Research Information System
Journal of Asthma and Allergy, vol.19, 2026 (SCI-Expanded, Scopus)
Background: Donidalorsen, a prekallikrein-directed antisense oligonucleotide indicated for prophylaxis of hereditary angioedema (HAE) attacks in patients aged ≥12 years, demonstrated efficacy and acceptable safety in the phase 3, placebo-controlled OASIS-HAE trial (NCT05139810). Here, we report 1-year results from the corresponding open-label extension (OLE) cohort of the OASISplus study (NCT05392114).
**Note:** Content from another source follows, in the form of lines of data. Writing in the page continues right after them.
(** A step that touches the producer and the forwarder of one index only
    keeps [inv_data] if it keeps it at that index. *)
Lemma inv_data_at (ls : list (list Region)) (st : state) (i : nat)
    (pc' : main_pc) (so : list nested) (pa : list pass_pc) (w : Z)
    (o' : list (nat * Region)) (cl cn : bool) :
  inv_data ls st →
  (∀ j, j ≠ i → so !! j = sources st !! j) →
  (∀ j, j ≠ i → pa !! j = passes st !! j) →
  (∀ j, j ≠ i → from j o' = from j (out st)) →
  (∀ x, x ∈ o' → (x.1 < length ls)%nat) →
  (∀ l src' ps',
     ls !! i = Some l → so !! i = Some src' → pa !! i = Some ps' →
     l = from i o' ++ held ps' ++ pending src' ∧
     (ps' = Finished → pending src' = [])) →
  inv_data ls (mkState pc' so pa w o' cl cn).
Proof.
  intros [Hdata Hout] Hso Hpa Hfrom Hout' Hi. split; simpl; [|done].
  intros j l src ps Hl Hsrc Hps. destruct (decide (j = i)) as [->|Hne].
  - by apply Hi.
  - rewrite Hso in Hsrc by done. rewrite Hpa in Hps by done.
    rewrite Hfrom by done. by apply Hdata.
Qed.

Lemma step_main_data (ls : list (list Region)) (st st' : state) :
  inv_sync ls st → inv_data ls st → step_main st = Some st' → inv_data ls st'.
Proof.
  intros (Hs & Hp & Hw & Hsp & Hcl & Hret) Hinv Hstep.
  pose proof Hinv as [Hdata Hout].
  unfold step_main in Hstep. unfold spawned in Hsp.
  destruct (pc st) as [i|i| |] eqn:Hpc.
  - destruct (sources st !! i) as [src|] eqn:Hsi; injection Hstep as <-;
      [|by split].
    apply (inv_data_at ls st i); try done.
    + intros j Hne. by apply list_lookup_insert_ne.
    + intros l src' ps' Hl Hsrc Hps.
      rewrite list_lookup_insert_eq in Hsrc by (by eapply lookup_lt_Some).
      injection Hsrc as <-. simpl. by apply Hdata.
  - destruct (passes st !! i) as [p0|] eqn:Hpi; injection Hstep as <-;
      [|by split].
    assert (p0 = NotSpawned) as -> by (by apply (Hsp i)).
    apply (inv_data_at ls st i); try done.
    + intros j Hne. by apply list_lookup_insert_ne.
    + intros l src' ps' Hl Hsrc Hps.
      rewrite list_lookup_insert_eq in Hps by (by eapply lookup_lt_Some).
      injection Hps as <-. edestruct Hdata as [Heq _]; [done..|].
      simpl in *. done.
  - destruct (waiter st =? 0); [|done]. injection Hstep as <-. by split.
  - done.
Qed.

Lemma step_source_data (ls : list (list Region)) (i : nat) (st st' : state) :
  inv_data ls st → step_source i st = Some st' → inv_data ls st'.
Proof.
  intros Hinv Hstep. pose proof Hinv as [Hdata Hout].
  unfold step_source in Hstep.
  destruct (sources st !! i) as [[[] [] []]|] eqn:Hsi; try done.
  injection Hstep as <-.
  apply (inv_data_at ls st i); try done.
  - intros j Hne. by apply list_lookup_insert_ne.
  - intros l src' ps' Hl Hsrc Hps.
    rewrite list_lookup_insert_eq in Hsrc by (by eapply lookup_lt_Some).
    injection Hsrc as <-. simpl. by apply (Hdata i l _ ps' Hl Hsi Hps).
Qed.

Lemma step_pass_data (ls : list (list Region)) (i : nat) (st st' : state) :
  inv_sync ls st → inv_data ls st → cancelled st = false →
  step_pass i st = Some st' → inv_data ls st'.
Proof.
  intros (Hs & Hp & Hw & Hsp & Hcl & Hret) Hinv Hlive Hstep.
  pose proof Hinv as [Hdata Hout].
  unfold step_pass in Hstep. rewrite Hlive in Hstep.
  destruct (passes st !! i) as [p0|] eqn:Hpi; [|done].
  pose proof (lookup_lt_Some _ _ _ Hpi) as Hlt.
  destruct p0 as [| |curr|]; try done.
  - destruct (sources st !! i) as [[[] [|curr rest] cl]|] eqn:Hsi; try done.
    + destruct cl; [|done]. injection Hstep as <-.
      apply (inv_data_at ls st i); try done.
      * intros j Hne. by apply list_lookup_insert_ne.
      * intros l src' ps' Hl Hsrc Hps.
        rewrite list_lookup_insert_eq in Hps by done. injection Hps as <-.
        rewrite Hsi in Hsrc. injection Hsrc as <-.
        edestruct Hdata as [Heq _]; [done..|]. simpl in *. done.
    + injection Hstep as <-.
      apply (inv_data_at ls st i); try done.
      * intros j Hne. by apply list_lookup_insert_ne.
      * intros j Hne. by apply list_lookup_insert_ne.
      * intros l src' ps' Hl Hsrc Hps.
        rewrite list_lookup_insert_eq in Hps by done. injection Hps as <-.
        rewrite list_lookup_insert_eq in Hsrc by (by eapply lookup_lt_Some).
        injection Hsrc as <-.
        edestruct Hdata as [Heq _]; [done..|]. simpl in *. done.
  - assert (st' = mkState (pc st) (sources st) (<[i := Receiving]> (passes st))
                    (waiter st) (out st ++ [(i, curr)]) (sink_closed st)
                    (cancelled st)) as ->.
    { injection Hstep as <-. by rewrite Hlive. }
    apply (inv_data_at ls st i); try done.
    + intros j Hne. by apply list_lookup_insert_ne.
    + intros j Hne. rewrite from_snoc. rewrite decide_False by done.
      by rewrite app_nil_r.
    + intros x Hx. apply elem_of_app in Hx as [Hx|Hx]; [by apply Hout|].
      apply list_elem_of_singleton in Hx as ->. simpl. lia.
    + intros l src' ps' Hl Hsrc Hps.
      rewrite list_lookup_insert_eq in Hps by done. injection Hps as <-.
      edestruct Hdata as [Heq _]; [done..|]. simpl in *.
      rewrite from_snoc, decide_True by done. rewrite <- app_assoc. done.
Qed.

(** No step undoes a cancellation. *)
Lemma step_cancelled (c : choice) (st st' : state) :
  step c st = Some st' → cancelled st = true → cancelled st' = true.
Proof.
  destruct c as [|i|i|]; simpl.
  - unfold step_main. destruct (pc st).
    + destruct (sources st !! _); by intros [= <-].
    + destruct (passes st !! _); by intros [= <-].
    + destruct (waiter st =? 0); [|done]. by intros [= <-].
    + done.
  - unfold step_source.
    destruct (sources st !! i) as [[[] [] []]|]; try done. by intros [= <-].
  - unfold step_pass.
    destruct (passes st !! i) as [[| |curr|]|]; try done.
    + destruct (sources st !! i) as [[[] [|curr rest] cl]|]; try done.
      * destruct cl; [|done]. by intros [= <-].
      * intros Hstep Hc. rewrite Hc in Hstep. by injection Hstep as <-.
    + destruct (sources st !! i); by intros [= <-].
  - by intros [= <-].
Qed.

Lemma run_cancelled (sched : list choice) :
  ∀ st st', run sched st = Some st' → cancelled st = true → cancelled st' = true.
Proof.
  induction sched as [|c sched IH]; intros st st' Hrun Hc; simpl in Hrun.
  { by injection Hrun as <-. }
  destruct (step c st) as [st1|] eqn:Hstep; [|done].
  eapply IH; [done|]. by eapply step_cancelled.
Qed.

Lemma run_sync (ls : list (list Region)) (sched : list choice) :
  ∀ st st', inv_sync ls st → run sched st = Some st' → inv_sync ls st'.
Proof.
  induction sched as [|c sched IH]; intros st st' Hinv Hrun; simpl in Hrun.
  { by injection Hrun as <-. }
  destruct (step c st) as [st1|] eqn:Hstep; [|done].
  eapply IH; [|done]. by eapply step_sync.
Qed.
(* ===== verification/Prelude.v ===== *)
(** * Verification of zc, a rule-based proxy client (src/src, Rust)

    zc reads a configuration, listens for SOCKS5 and HTTP clients, decides by rules which
    outbound carries each connection, and relays it directly or through a Shadowsocks,
    Trojan or AnyTLS server. A controller API lists and closes connections, and a command
    line drives everything.

    ** Parts and files

    Each file models one part; definitions carry the names of the code they translate.

    - [Prelude] (this file): byte strings, results, ASCII classes, splitting and number
      parsing of Rust's standard library, tactics, hints. [Utf8], [Net], [BTree], [Json]:
      the parts of the standard library and of serde_json's value type that the code relies
      on (UTF-8, IP and socket address syntax in both directions, ordered maps, JSON values).
    - [Target] (target.rs): destinations.
    - [Document] (config_provider.rs, first part): the bounded document visitor, JSON fast
      path, YAML fallback. The two parsers are parameters: a source gives a tree of nodes,
      possibly cut short by an error.
    - [Rules], [Groups], [Proxy], [Config] (config.rs): rule lines, select groups with their
      depth-first cycle search, proxy declarations, [Config::parse_inner], selections and
      views. [Geoip]: the built-in country table.
    - [Provider] (config_provider.rs): rule providers, their budgets and [expand].
      [Assets]: reading provider files beneath a root and downloading them, over an abstract
      file system ([FileSystem]) and HTTP answers.
    - [Dns] (dns.rs): the resolver's limits; the class [Resolver] is what routing uses.
    - [Route] (config.rs, [route_inner]): the decision for one connection, with the lookup
      shared by all rules and the address it pins.
    - [Connection] (connection.rs): registry of live connections, its JSON list and the
      validator the client applies to it. [Lifecycle] (runtime.rs): the calls connection
      tasks make on their records, as a step relation. [Probes] (connection/probes.rs):
      one-time probe tickets.
    - [AnyTls], [AnyTlsSession], [SessionFacts] (anytls.rs): padding schemes and frames, the
      session as a state machine in a small monad (pending, ready or failed), and its
      invariants.
    - [Obfs], [ObfsFacts] (simple_obfs.rs): the HTTP envelope of a Shadowsocks stream, over an
      inner stream that is a script of answers, and its invariants.
    - [Udp], [UdpFacts] (udp.rs): the frames of Trojan datagrams and a session's bounded
      queues, its worker and the tunnel as a step function over events.
    - [Api], [ApiFacts] (api.rs): reading a request from a socket, authorisation, the
      endpoints over the configuration, the registry and the tickets, and the answer. The
      daemon of a managed instance is the class [Managed] with its laws [ManagedLaws].
    - [Override], [OverrideFacts] (override_script.rs): documents and their checks,
      normalisation, the capability gate and the projection for the runtime, with panics of
      the code as values. [ConfigYaml]: the bounded writer, canonical YAML, merging and the
      dumps; [YamlText], [ConfigYamlFacts], [ConfigDumps]: what they write. [OverrideDemo]
      runs fixtures of the program's tests, [OverrideSafety] has the theorems. [ZigMap]: the
      order of rule providers in canonical YAML. [Invocation], [InvocationFacts]: options and
      the environment of a script.
    - [Diagnostics] (config/diagnostics.rs): the messages of the doctor, in order, and the
      report that keeps a bounded number of them. [DoctorFacts] (modules [DiagnosticsFacts]:
      the report, [DoctorCycles] and [DoctorFacts]), [DoctorSound]: the checks. [DoctorDemo]:
      a document of the program's tests with the errors they expect.
    - [Socks] (runtime.rs): the SOCKS5 handshake over a client's bytes, datagram headers and
      the relay of a UDP association as a step function over events. [Http] (runtime.rs,
      [http_request]): from a parsed request to the header that is forwarded. [HttpBody]
      (runtime.rs): reading headers, copying sized and chunked bodies and forwarding
      responses over a pipe (pieces to read, a writer that may fail), in the state-error
      monad of this file. The httparse crate is a parameter.
    - [Disk] (fsutil.rs): a private directory as a tree of nodes; every system call is a step
      that works, fails or is the last one before a crash, as a script of the disk says.
      [DiskFacts]: which names an operation leaves alone under every script.
    - [Bundle] (store.rs): the contents of a profile, their admission and their digests.
      [Revision]: revisions on disk, written into a staging directory and read back with
      every byte checked. [Store]: the catalog and the operations on it. SHA-256 ([Sha256]),
      the JSON encodings ([Serde], [CatalogJson]) and the parsers ([Parsers]) are classes.
    - [RevisionFacts], [RevisionRead], [CatalogFacts] (with [BundleFacts]), [StoreFacts]: lemmas of
      these parts. [StoreSpec]: the map of profiles the store implements, as a step relation,
      and the simulation. [StoreSafety]: the theorems about the store. [Interrupted]: what an
      interrupted first publication of a key leaves. [StoreDemo]: concrete instances and runs.
    - [DirSpec]: a program logic for files of one directory ([runs]: what holds of the visible
      files after every script of the disk, [sees]: what a process on a working disk reads).
    - [Evidence], [EventLog], [Reporter] (observability.rs): categories and counters of errors
      and panics, the bounded backtrace, the sampler's parser, the two log files, and the
      life of a reporter from its start over its resource lines to the exit marker.
      [EventLogFacts], [ExitFacts], [FailureFacts], [EvidenceFacts]: their theorems;
      [EvidenceDemo]: runs.
    - [Snapshot] (daemon.rs): descriptors, the key, the MAC and the contents of prepared
      snapshots; configurations come through the class [Loader], which its module
      [ConfigLoader] implements by [Override.runtime_source] and [Config.parse_with_assets]. [Instance]
      (daemon.rs): snapshots in the older format, taking one back, observing a running
      instance, and both cleanups. [Control] (daemon.rs): the store's desired state, the
      controller's status and selection, readiness and the loop of an instance; its state is
      the runtime directory, the store, the mutable fields of the code's [Control] and the
      configuration with its selections. It is an instance of [Api.Managed] with its laws
      (module [ControlApi] of [ControlFacts]). [SnapshotFacts] (with [SelectionFacts]),
      [InstanceFacts], [ControlFacts], [ReadyFacts], [CleanupFacts]: their theorems;
      [ControlDemo]: runs.
    - [Cli] (cli.rs, cli/selection.rs): from tokens to a command ([parse], [plan]), from a
      command's outcome and own output to the answer and the exit code ([respond], [run]),
      and, as module [Selection], the dialogue that chooses a proxy. What the commands do is
      an argument of [run]; clap's pages, JSON printing and Unicode lower case are parameters.
      [CliFacts]: the theorems; [CliDemo]: runs.

    ** What the theorems show

    Configurations: an accepted document respects depth, entry and key limits and everything
    within them is accepted; a parsed configuration is well-formed; the group search decides
    acyclicity and following selections always ends at a proxy; selections are applied
    atomically and restored exactly; listening beyond the loopback interface takes consent.

    Rule providers: expansion keeps order, stays within its budgets, ends in one final rule,
    and provider entries cannot choose targets; assets stay beneath their root and within
    their limits.

    Routing: the first matching rule decides; an address rule pins an address that it accepts;
    lookups fail only when a rule needed them; at most 64 run at once.

    Connections: every reachable registry serves a list its validator accepts; closing is
    final; probe tokens are used once and their history is fixed.

    AnyTLS: padding is invisible to the peer; for every behaviour of the transport and every
    interleaving of operations the writer's data reaches the wire once and in order, and the
    reader gets exactly the data of the frames received.

    simple-obfs: under the same freedom of the inner stream, the wire holds one request
    header, which counts what the first write took, and then the data, the reader gets the
    data behind one acceptable response header, and a flush completes as long as the inner
    stream keeps accepting.

    UDP: over a Trojan tunnel the wire holds the frames of the datagrams the session took, in
    order, but for the rest of a frame in hand and a queue of two, and the client receives
    datagrams the server framed, however the bytes are cut.

    Controller: without the secret a protected request gets the fixed bytes of a refusal and
    changes nothing; a request is read exactly however it is cut; every connection is answered
    without a panic; the selection the daemon sends is the one applied.

    Ingress: a SOCKS handshake reads exactly the request and answers every refusal once, the
    datagram header survives encoding and decoding, and an association only serves the client
    it was opened for; a forwarded HTTP request has one reading of its destination and body
    length, bodies and responses are copied byte for byte up to their end and no further, for
    every way the bytes arrive.

    Overrides: nothing passes the capability gate but what the runtime supports, and the
    result consists of the fields of source and patch; no document makes the code panic; dumps
    are bounded, displayable and independent of secrets; quoted strings read back; the order
    of providers is a permutation computed without running out of slots; a script's
    environment says exactly what the invocation says.

    Doctor: it always reports; the report keeps the first errors and then warnings within its
    budget, exactly, and its verdict counts every error; the nodes, providers, rules and
    checked settings of a document without errors load.

    Store: for every failure and crash the directory represents the map of profiles before or
    after the operation, never anything else; a caller with an old token changes nothing;
    every head can be read and the active profile can run in every state that is reached; a
    published revision is read back as it was and none is ever changed; what capture returns
    is within the limits that reading checks. A crash at one step of the first publication of
    a key blocks every later publication of that key, a defect the development proves.

    Evidence: in every run the exit marker of a process disappears only after the log says how
    it ended; the log files keep the latest lines whole and within their limit; the failure
    events handed to the log account for every failure; what is kept of a panic is bounded and
    anonymous.

    Daemon: a saved snapshot is loaded back exactly and overwrites nothing; selecting through
    the controller is a transaction over memory, descriptor and snapshot under every failure
    and crash; from readiness on a process can take a managed instance back at every moment;
    ending and cleaning up delete only files that are the instance's own or a dead one's. A
    snapshot whose writing was interrupted can not be saved again, a defect the development
    proves.

    Command line: the arguments the parser returns are exactly the well-formed ones; every
    command line gets one answer, behind what the command printed itself, with an exit code
    that fits, one ASCII line of JSON or displayable text, and failing subscriptions show
    nothing of the error but its code; the dialogue returns only what it displayed, and
    everything can be reached.

    ** Bounds and fuel

    Loops of the code are structural where the data allows it. Where they are not, a fuel
    argument is computed from the input and proved sufficient: the group search (one unit per
    group and edge, [Groups.dfs_fuel], which also suffices for the doctor's search,
    [DoctorCycles.cycle_nodes_decides]), draining a session (one per transport answer and
    heartbeat, [SessionFacts.drain_loop_spec]), header and body reads (one per byte,
    [read_header_fuel], [read_body_fuel]), an HTTP header (one per line of at most 16 KiB,
    [HttpBody.header_spec_fuel]), an API request's header (one per byte of its limit,
    [ApiFacts.read_head_start]), a masked stream (one per answer of the inner stream,
    [ObfsFacts.queue_loop_spec], [ObfsFacts.read_loop_spec]), the hash of a provider's name
    (its length, [ZigMap.zig_map_order_total]), number printing (the logarithm). Running out is a
    separate outcome ([None]) and is excluded by the theorems. Rounds the code itself limits
    (32 frames per read, 16 reads per shutdown poll) are the code's own. The lock file is
    opened at most twice ([Disk.open_lock]): it is created when the first attempt does not
    find it, and no other process removes it.

    ** Not modelled

    Sockets, timers and wakers (a transport is a script of answers), the TLS, Shadowsocks,
    resolver, YAML and JSON libraries (parameters with stated behaviour). A crash stops the
    process between two system calls or in the middle of one; that the kernel loses writes
    that were not synced is not modelled, nor are other processes that ignore the locks.
    In [Instance.Env] the table of processes answers for the whole of an operation, and so
    does the lock of an instance: other processes that change the same directory between two
    system calls are not modelled. Paths are valid UTF-8.
    Of store.rs the capture from files and the takeover of the legacy layout (a parameter of
    [Store.load]), of fsutil.rs reading beneath symbolic links and the cache files are left
    out. Processes and terminals: of daemon.rs spawning, the start, stop and restart
    protocols, following the log and the command line's control of connections; of service.rs
    everything but the overlay of a controller secret; user_service.rs; of cli.rs what the
    commands do (dispatch, the mirror of the catalog, downloads, diagnostic probes); of
    override_script.rs the Lua interpreter, the child processes and reading scripts, and the
    cache synchronisation of provider assets. Of api.rs the listener loop is left out. The
    connectors of outbound.rs and the relaying of bytes call libraries on sockets throughout. *)
From Stdlib Require Export ZArith Lia.
From Stdlib Require Import Ascii String.
From stdpp Require Export base list gmap sorting strings.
Methods: OASISplus included patients who rolled over from OASIS-HAE. Patients who received donidalorsen 80 mg or placebo subcutaneously every 4 weeks (Q4W) in OASIS-HAE received donidalorsen Q4W in OASISplus. Patients who received donidalorsen 80 mg or placebo every 8 weeks (Q8W) in OASIS-HAE received donidalorsen Q8W or Q4W, if not attack-free in the final 8 weeks of OASIS-HAE. The primary endpoint was safety (ie, incidence of treatment-emergent adverse events [TEAEs]). Secondary endpoints included the monthly rate of HAE attacks and Angioedema Quality of Life (AE-QoL). Results: The OLE cohort included 83 patients (Q4W, n=69 [83%]; Q8W, n=14 [17%]). Of these, 75 (90.4%) completed Year 1, and 6 patients receiving donidalorsen Q8W in OASIS-HAE switched to the Q4W dosing group in the OLE. Median donidalorsen exposure was 392.3 days. From Weeks 0 to 52, reductions in mean HAE attack rate from OASIS-HAE baseline were 94% (Q4W) and 95% (Q8W), and patients reported clinically meaningful improvements in mean AE-QoL total score at Week 52 (Q4W, 28.1 points; Q8W, 26.7 points). Twenty-two (27%) patients reported treatment-related TEAEs; none were serious, and injection-site reactions were the most frequently reported. Conclusion: Donidalorsen demonstrated sustained reductions in HAE attack rate, improvements in QoL, and an acceptable safety profile after 1 year of treatment.